_WHAT TO WORK ON:_ Would you write out all the records again, exactly?

_DATA FOR REVIEW:_
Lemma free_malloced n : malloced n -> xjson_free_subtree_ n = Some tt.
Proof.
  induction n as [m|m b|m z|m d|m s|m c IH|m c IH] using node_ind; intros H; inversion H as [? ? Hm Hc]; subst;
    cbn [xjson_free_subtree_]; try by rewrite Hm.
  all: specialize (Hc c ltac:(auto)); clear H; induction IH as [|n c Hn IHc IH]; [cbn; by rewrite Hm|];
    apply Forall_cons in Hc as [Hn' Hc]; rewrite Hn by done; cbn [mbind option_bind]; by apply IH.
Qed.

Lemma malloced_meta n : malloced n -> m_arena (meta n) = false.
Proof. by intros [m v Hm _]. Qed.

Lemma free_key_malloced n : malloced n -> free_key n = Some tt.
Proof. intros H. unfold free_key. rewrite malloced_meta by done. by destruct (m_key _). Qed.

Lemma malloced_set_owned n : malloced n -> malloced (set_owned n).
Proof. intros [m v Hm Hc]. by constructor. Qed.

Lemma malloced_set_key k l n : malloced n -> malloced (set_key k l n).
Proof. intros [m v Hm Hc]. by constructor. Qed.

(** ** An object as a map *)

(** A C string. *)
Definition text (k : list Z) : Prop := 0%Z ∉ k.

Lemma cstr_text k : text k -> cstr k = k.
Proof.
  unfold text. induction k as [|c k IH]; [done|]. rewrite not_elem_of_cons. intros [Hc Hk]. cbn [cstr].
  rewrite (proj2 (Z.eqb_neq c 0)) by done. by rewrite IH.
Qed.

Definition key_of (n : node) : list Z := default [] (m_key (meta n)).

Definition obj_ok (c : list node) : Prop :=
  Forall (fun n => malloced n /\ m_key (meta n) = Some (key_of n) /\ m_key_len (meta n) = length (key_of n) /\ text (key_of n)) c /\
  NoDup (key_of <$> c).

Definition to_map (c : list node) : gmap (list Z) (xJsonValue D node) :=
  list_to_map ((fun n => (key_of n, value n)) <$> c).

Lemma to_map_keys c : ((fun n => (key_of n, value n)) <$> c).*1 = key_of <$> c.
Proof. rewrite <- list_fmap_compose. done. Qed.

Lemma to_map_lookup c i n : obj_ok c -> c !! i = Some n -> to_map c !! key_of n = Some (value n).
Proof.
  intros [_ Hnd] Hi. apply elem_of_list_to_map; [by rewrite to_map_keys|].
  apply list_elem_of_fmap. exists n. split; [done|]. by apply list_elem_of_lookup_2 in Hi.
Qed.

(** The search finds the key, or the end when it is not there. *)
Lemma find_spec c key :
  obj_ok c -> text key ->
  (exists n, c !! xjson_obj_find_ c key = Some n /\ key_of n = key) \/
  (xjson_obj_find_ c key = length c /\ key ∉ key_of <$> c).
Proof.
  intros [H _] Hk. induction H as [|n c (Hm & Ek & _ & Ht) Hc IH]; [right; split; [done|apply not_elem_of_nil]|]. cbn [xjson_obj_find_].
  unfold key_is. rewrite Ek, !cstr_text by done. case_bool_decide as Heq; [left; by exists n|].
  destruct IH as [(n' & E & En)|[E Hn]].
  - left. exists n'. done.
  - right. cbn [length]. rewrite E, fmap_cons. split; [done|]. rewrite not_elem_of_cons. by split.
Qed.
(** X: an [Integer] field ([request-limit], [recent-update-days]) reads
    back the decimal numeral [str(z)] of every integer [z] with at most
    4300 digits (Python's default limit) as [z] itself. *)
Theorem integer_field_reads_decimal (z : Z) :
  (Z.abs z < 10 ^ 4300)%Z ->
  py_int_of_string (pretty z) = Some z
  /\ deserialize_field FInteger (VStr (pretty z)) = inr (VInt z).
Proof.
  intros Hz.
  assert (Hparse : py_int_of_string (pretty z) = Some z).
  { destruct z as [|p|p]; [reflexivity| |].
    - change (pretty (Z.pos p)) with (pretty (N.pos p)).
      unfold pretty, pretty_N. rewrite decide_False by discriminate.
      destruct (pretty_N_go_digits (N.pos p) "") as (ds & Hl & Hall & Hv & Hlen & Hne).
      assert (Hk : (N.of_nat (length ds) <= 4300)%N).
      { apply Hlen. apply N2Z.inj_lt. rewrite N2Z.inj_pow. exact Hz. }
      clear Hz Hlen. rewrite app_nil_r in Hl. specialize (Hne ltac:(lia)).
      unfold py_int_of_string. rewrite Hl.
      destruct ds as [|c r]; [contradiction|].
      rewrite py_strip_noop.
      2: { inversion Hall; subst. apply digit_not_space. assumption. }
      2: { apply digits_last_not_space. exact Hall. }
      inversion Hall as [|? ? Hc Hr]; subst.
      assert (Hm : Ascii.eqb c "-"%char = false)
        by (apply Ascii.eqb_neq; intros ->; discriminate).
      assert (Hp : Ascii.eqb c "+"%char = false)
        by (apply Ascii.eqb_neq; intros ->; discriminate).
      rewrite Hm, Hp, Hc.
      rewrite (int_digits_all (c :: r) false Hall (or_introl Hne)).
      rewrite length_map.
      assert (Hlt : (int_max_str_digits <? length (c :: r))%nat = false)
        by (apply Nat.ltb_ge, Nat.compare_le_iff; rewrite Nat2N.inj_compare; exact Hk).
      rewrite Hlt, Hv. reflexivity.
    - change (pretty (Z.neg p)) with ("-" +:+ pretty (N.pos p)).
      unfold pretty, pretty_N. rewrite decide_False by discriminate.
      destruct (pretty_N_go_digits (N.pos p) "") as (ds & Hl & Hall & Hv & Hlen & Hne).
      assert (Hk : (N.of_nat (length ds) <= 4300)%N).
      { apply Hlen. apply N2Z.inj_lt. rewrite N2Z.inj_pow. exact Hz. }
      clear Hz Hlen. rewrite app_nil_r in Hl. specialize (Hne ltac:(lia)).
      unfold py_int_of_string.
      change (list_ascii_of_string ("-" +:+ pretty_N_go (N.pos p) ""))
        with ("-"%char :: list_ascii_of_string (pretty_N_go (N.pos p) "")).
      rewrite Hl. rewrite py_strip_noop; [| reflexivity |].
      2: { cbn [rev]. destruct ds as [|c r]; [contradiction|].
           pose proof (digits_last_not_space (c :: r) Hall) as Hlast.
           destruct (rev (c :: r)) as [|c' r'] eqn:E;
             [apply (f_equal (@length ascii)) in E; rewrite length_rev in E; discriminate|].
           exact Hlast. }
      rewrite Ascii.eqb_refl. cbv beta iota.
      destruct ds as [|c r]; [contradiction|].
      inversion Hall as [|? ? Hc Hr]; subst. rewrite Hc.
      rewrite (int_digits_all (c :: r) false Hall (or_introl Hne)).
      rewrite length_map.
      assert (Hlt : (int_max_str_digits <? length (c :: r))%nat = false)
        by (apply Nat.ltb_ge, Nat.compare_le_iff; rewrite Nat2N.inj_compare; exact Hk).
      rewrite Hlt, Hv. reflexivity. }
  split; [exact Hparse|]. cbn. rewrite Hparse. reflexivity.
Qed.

_ANSWER TO THIS PROBLEM:_
Lemma free_malloced n : malloced n -> xjson_free_subtree_ n = Some tt.
Proof.
  induction n as [m|m b|m z|m d|m s|m c IH|m c IH] using node_ind; intros H; inversion H as [? ? Hm Hc]; subst;
    cbn [xjson_free_subtree_]; try by rewrite Hm.
  all: specialize (Hc c ltac:(auto)); clear H; induction IH as [|n c Hn IHc IH]; [cbn; by rewrite Hm|];
    apply Forall_cons in Hc as [Hn' Hc]; rewrite Hn by done; cbn [mbind option_bind]; by apply IH.
Qed.

Lemma malloced_meta n : malloced n -> m_arena (meta n) = false.
Proof. by intros [m v Hm _]. Qed.

Lemma free_key_malloced n : malloced n -> free_key n = Some tt.
Proof. intros H. unfold free_key. rewrite malloced_meta by done. by destruct (m_key _). Qed.

Lemma malloced_set_owned n : malloced n -> malloced (set_owned n).
Proof. intros [m v Hm Hc]. by constructor. Qed.

Lemma malloced_set_key k l n : malloced n -> malloced (set_key k l n).
Proof. intros [m v Hm Hc]. by constructor. Qed.

(** ** An object as a map *)

(** A C string. *)
Definition text (k : list Z) : Prop := 0%Z ∉ k.

Lemma cstr_text k : text k -> cstr k = k.
Proof.
  unfold text. induction k as [|c k IH]; [done|]. rewrite not_elem_of_cons. intros [Hc Hk]. cbn [cstr].
  rewrite (proj2 (Z.eqb_neq c 0)) by done. by rewrite IH.
Qed.

Definition key_of (n : node) : list Z := default [] (m_key (meta n)).

Definition obj_ok (c : list node) : Prop :=
  Forall (fun n => malloced n /\ m_key (meta n) = Some (key_of n) /\ m_key_len (meta n) = length (key_of n) /\ text (key_of n)) c /\
  NoDup (key_of <$> c).

Definition to_map (c : list node) : gmap (list Z) (xJsonValue D node) :=
  list_to_map ((fun n => (key_of n, value n)) <$> c).

Lemma to_map_keys c : ((fun n => (key_of n, value n)) <$> c).*1 = key_of <$> c.
Proof. rewrite <- list_fmap_compose. done. Qed.

Lemma to_map_lookup c i n : obj_ok c -> c !! i = Some n -> to_map c !! key_of n = Some (value n).
Proof.
  intros [_ Hnd] Hi. apply elem_of_list_to_map; [by rewrite to_map_keys|].
  apply list_elem_of_fmap. exists n. split; [done|]. by apply list_elem_of_lookup_2 in Hi.
Qed.

(** The search finds the key, or the end when it is not there. *)
Lemma find_spec c key :
  obj_ok c -> text key ->
  (exists n, c !! xjson_obj_find_ c key = Some n /\ key_of n = key) \/
  (xjson_obj_find_ c key = length c /\ key ∉ key_of <$> c).
Proof.
  intros [H _] Hk. induction H as [|n c (Hm & Ek & _ & Ht) Hc IH]; [right; split; [done|apply not_elem_of_nil]|]. cbn [xjson_obj_find_].
  unfold key_is. rewrite Ek, !cstr_text by done. case_bool_decide as Heq; [left; by exists n|].
  destruct IH as [(n' & E & En)|[E Hn]].
  - left. exists n'. done.
  - right. cbn [length]. rewrite E, fmap_cons. split; [done|]. rewrite not_elem_of_cons. by split.
Qed.
(** X: an [Integer] field ([request-limit], [recent-update-days]) reads
    back the decimal numeral [str(z)] of every integer [z] with at most
    4300 digits (Python's default limit) as [z] itself. *)
Theorem integer_field_reads_decimal (z : Z) :
  (Z.abs z < 10 ^ 4300)%Z ->
  py_int_of_string (pretty z) = Some z
  /\ deserialize_field FInteger (VStr (pretty z)) = inr (VInt z).
Proof.
  intros Hz.
  assert (Hparse : py_int_of_string (pretty z) = Some z).
  { destruct z as [|p|p]; [reflexivity| |].
    - change (pretty (Z.pos p)) with (pretty (N.pos p)).
      unfold pretty, pretty_N. rewrite decide_False by discriminate.
      destruct (pretty_N_go_digits (N.pos p) "") as (ds & Hl & Hall & Hv & Hlen & Hne).
      assert (Hk : (N.of_nat (length ds) <= 4300)%N).
      { apply Hlen. apply N2Z.inj_lt. rewrite N2Z.inj_pow. exact Hz. }
      clear Hz Hlen. rewrite app_nil_r in Hl. specialize (Hne ltac:(lia)).
      unfold py_int_of_string. rewrite Hl.
      destruct ds as [|c r]; [contradiction|].
      rewrite py_strip_noop.
      2: { inversion Hall; subst. apply digit_not_space. assumption. }
      2: { apply digits_last_not_space. exact Hall. }
      inversion Hall as [|? ? Hc Hr]; subst.
      assert (Hm : Ascii.eqb c "-"%char = false)
        by (apply Ascii.eqb_neq; intros ->; discriminate).
      assert (Hp : Ascii.eqb c "+"%char = false)
        by (apply Ascii.eqb_neq; intros ->; discriminate).
      rewrite Hm, Hp, Hc.
      rewrite (int_digits_all (c :: r) false Hall (or_introl Hne)).
      rewrite length_map.
      assert (Hlt : (int_max_str_digits <? length (c :: r))%nat = false)
        by (apply Nat.ltb_ge, Nat.compare_le_iff; rewrite Nat2N.inj_compare; exact Hk).
      rewrite Hlt, Hv. reflexivity.
    - change (pretty (Z.neg p)) with ("-" +:+ pretty (N.pos p)).
      unfold pretty, pretty_N. rewrite decide_False by discriminate.
      destruct (pretty_N_go_digits (N.pos p) "") as (ds & Hl & Hall & Hv & Hlen & Hne).
      assert (Hk : (N.of_nat (length ds) <= 4300)%N).
      { apply Hlen. apply N2Z.inj_lt. rewrite N2Z.inj_pow. exact Hz. }
      clear Hz Hlen. rewrite app_nil_r in Hl. specialize (Hne ltac:(lia)).
      unfold py_int_of_string.
      change (list_ascii_of_string ("-" +:+ pretty_N_go (N.pos p) ""))
        with ("-"%char :: list_ascii_of_string (pretty_N_go (N.pos p) "")).
      rewrite Hl. rewrite py_strip_noop; [| reflexivity |].
      2: { cbn [rev]. destruct ds as [|c r]; [contradiction|].
           pose proof (digits_last_not_space (c :: r) Hall) as Hlast.
           destruct (rev (c :: r)) as [|c' r'] eqn:E;
             [apply (f_equal (@length ascii)) in E; rewrite length_rev in E; discriminate|].
           exact Hlast. }
      rewrite Ascii.eqb_refl. cbv beta iota.
      destruct ds as [|c r]; [contradiction|].
      inversion Hall as [|? ? Hc Hr]; subst. rewrite Hc.
      rewrite (int_digits_all (c :: r) false Hall (or_introl Hne)).
      rewrite length_map.
      assert (Hlt : (int_max_str_digits <? length (c :: r))%nat = false)
        by (apply Nat.ltb_ge, Nat.compare_le_iff; rewrite Nat2N.inj_compare; exact Hk).
      rewrite Hlt, Hv. reflexivity. }
  split; [exact Hparse|]. cbn. rewrite Hparse. reflexivity.
Qed.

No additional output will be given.